Wochenserie 4/5: Zu schnelles Fahren in Tempo-30-Zone

08. August 2019 11:30 von Paul Widrig

Durch den engen Kontakt mit den Bürgern im Quartier, kann der Quartierpolizist Bedürfnisse schnell abholen und Massnahmen einleiten. Ein weiteres Praxisbeispiel:

Anwohner im Quartier melden einem Quartierpolizisten, dass in einer Tempo-30-Zone über die Mittagszeit jeweils zu schnell gefahren wird. Nach einer kurzen Rücksprache mit den Anwohnern, führt der Quartierpolizist Erhebungsmessungen in der entsprechenden Tempo-30-Zone durch.
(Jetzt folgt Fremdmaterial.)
(* ===== verification/Windows.v ===== *)
(** * Rolling windows

    The analytics keep the last events in a deque together with a running total:
    when the deque is full the oldest event is taken off the total and dropped,
    then the new one is pushed and added.  The reference is the list of all
    events so far, of which [last_n] takes the end. *)
From S2P Require Import Prelude LongDouble.

Local Open Scope Z_scope.

(** The deque after a push: [pop_front] when it holds [w] events, [push_back]. *)
Definition push_window {A} (w : nat) (x : A) (l : list A) : list A :=
  (if (length l =? w)%nat then tail l else l) ++ [x].

Definition last_n {A} (w : nat) (l : list A) : list A := drop (length l - w) l.

Lemma last_n_length {A} w (l : list A) : length (last_n w l) = Nat.min w (length l).
Proof. unfold last_n. rewrite length_drop. lia. Qed.

Lemma last_n_map {A B} (f : A → B) w l : last_n w (map f l) = map f (last_n w l).
Proof. unfold last_n. by rewrite length_fmap, fmap_drop. Qed.

Lemma tail_drop {A} (l : list A) : tail l = drop 1 l.
Proof. by destruct l. Qed.

Lemma push_window_last {A} w (x : A) l :
  (0 < w)%nat → push_window w x (last_n w l) = last_n w (l ++ [x]).
Proof.
  intros Hw. unfold push_window. rewrite last_n_length. unfold last_n. rewrite length_app. simpl.
  destruct (Nat.min w (length l) =? w)%nat eqn:He.
  - apply Nat.eqb_eq in He. rewrite tail_drop, drop_drop.
    replace (length l + 1 - w)%nat with (length l - w + 1)%nat by lia.
    by rewrite drop_app_le by lia.
  - apply Nat.eqb_neq in He. replace (length l - w)%nat with 0%nat by lia.
    by replace (length l + 1 - w)%nat with 0%nat by lia.
Qed.

Lemma push_window_Forall2 {A B} (R : A → B → Prop) w x y l k :
  Forall2 R l k → R x y → Forall2 R (push_window w x l) (push_window w y k).
Proof.
  intros Hl Hx. unfold push_window. rewrite (Forall2_length _ _ _ Hl).
  apply Forall2_app; [|by repeat constructor]. destruct (_ =? w)%nat; [|done]. by destruct Hl.
Qed.

Definition sum_Z (l : list Z) : Z := foldr Z.add 0 l.

Lemma sum_Z_app l1 l2 : sum_Z (l1 ++ l2) = sum_Z l1 + sum_Z l2.
Proof. induction l1; simpl; lia. Qed.

Lemma sum_Z_bound b l : Forall (λ z, Z.abs z ≤ b) l → Z.abs (sum_Z l) ≤ b * Z.of_nat (length l).
Proof. induction 1 as [|x l Hx _ IH]; simpl length; simpl sum_Z; lia. Qed.

Lemma Forall_last_n {A} (P : A → Prop) w l : Forall P l → Forall P (last_n w l).
Proof. apply Forall_drop. Qed.

Lemma last_n_nil {A} w (l : list A) : (0 < w)%nat → last_n w l = [] → l = [].
Proof. intros Hw Hl. apply (f_equal length) in Hl. rewrite last_n_length in Hl. destruct l; simpl in *; [done|lia]. Qed.

(** ** Totals in [long double] *)

Section totals.
Context `{LongDoubleFormat}.
Local Abbreviation P := LDBL_MANT_DIG.

Lemma denotes_sub x y n m :
  denotes x n → denotes y m → Z.abs (n - m) < 2 ^ P → denotes (ld_sub x y) (n - m).
Proof.
  intros Hx Hy Hb. unfold ld_sub. rewrite <- Z.add_opp_r in *. apply denotes_add; [done| |done].
  by apply denotes_neg.
Qed.

Lemma denotes_zero : denotes binary_zero 0.
Proof. done. Qed.

(** The running total after a push, from the window before it. *)
Definition push_total (w : nat) (x : binary) (l : list binary) (t : binary) : binary :=
  ld_add (match l with y :: _ => if (length l =? w)%nat then ld_sub t y else t | [] => t end) x.

Lemma push_total_denotes w b x z l zs t :
  (0 < w)%nat → Forall2 denotes l zs → (length l ≤ w)%nat → denotes t (sum_Z zs) → denotes x z →
  Forall (λ z, Z.abs z ≤ b) (z :: zs) → b * Z.of_nat w < 2 ^ P →
  denotes (push_total w x l t) (sum_Z (push_window w z zs)).
Proof.
  intros Hw Hl Hlen Ht Hx Hb Hfit. inversion Hb as [|? ? Hz Hzs]; subst.
  pose proof (Forall2_length _ _ _ Hl) as Hlz. unfold push_total, push_window. rewrite <- Hlz.
  assert (Hsum : ∀ ys, (length ys < w)%nat → Forall (λ z, Z.abs z ≤ b) ys →
    Z.abs (sum_Z (ys ++ [z])) < 2 ^ P ∧ Z.abs (sum_Z ys) < 2 ^ P).
  { intros ys Hys Hyb. pose proof (sum_Z_bound b ys Hyb).
    pose proof (sum_Z_bound b (ys ++ [z]) ltac:(apply Forall_app; auto)) as Hall.
    rewrite length_app in Hall. simpl in Hall. split; nia. }
  destruct Hl as [|y y' l zs Hy Hl].
  - destruct w as [|w]; [lia|]. simpl in *. replace (z + 0) with (0 + z) by lia.
    destruct (Hsum []) as [H1 _]; [simpl; lia|done|]. apply denotes_add; [done|done|simpl in H1; lia].
  - inversion Hzs as [|? ? Hy' Hzs']; subst. simpl in Hlen, Hlz.
    destruct (length (y :: l) =? w)%nat eqn:He; simpl in He |- *.
    + change (S (length l) =? w = true)%nat in He. apply Nat.eqb_eq in He. destruct (Hsum zs ltac:(lia) Hzs') as [H1 H2].
      rewrite sum_Z_app in H1 |- *. simpl in H1, Ht |- *. rewrite Z.add_0_r in H1 |- *. apply denotes_add; [|done|done].
      replace (sum_Z zs) with (y' + sum_Z zs - y') by lia. apply denotes_sub; [done|done|].
      by replace (y' + sum_Z zs - y') with (sum_Z zs) by lia.
    + change (S (length l) =? w = false)%nat in He. apply Nat.eqb_neq in He. destruct (Hsum (y' :: zs)) as [H1 H2]; [simpl; lia|done|].
      rewrite sum_Z_app in H1 |- *. simpl in H1, Ht |- *. rewrite Z.add_0_r in H1 |- *.
      replace (y' + (sum_Z zs + z)) with (y' + sum_Z zs + z) by lia.
      apply denotes_add; [done|done|lia].
Qed.
End totals.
Aufgrund dieser Ergebnisse kann er die Lage beurteilen und entsprechende Massnahmen einleiten.

Mit dem Messgerät können Geschwindigkeitsübertretungen schnell und einfach festgestellt werden.

Mit dem Messgerät können Geschwindigkeitsübertretungen schnell und einfach festgestellt werden.

Wenn immer an der gleichen Stelle die Geschwindigkeitsübertretungen die Toleranzgrenze überschreiten, werden dort vermehrt Geschwindigkeitskontrollen durch die Verkehrspolizei durchgeführt. Je nach Situation können bauliche Massnahmen in Betracht gezogen werden, damit die Geschwindigkeit und die Verkehrssicherheit wieder gewährleistet werden kann.

Nachdem der Quartierpolizist die Lage beurteilt hat, erhalten der Quartierverein und die Meldeerstatter ein Feedback. Die Geschwindigkeiten wurden in dieser Tempo-30-Zone wirklich überschritten und entsprechend konnte man Geschwindigkeitskontrollen einführen.

Mit solchen unbürokratischen, präventiven Massnahmen konnte das Sicherheitsempfinden der Bevölkerung verbessert werden.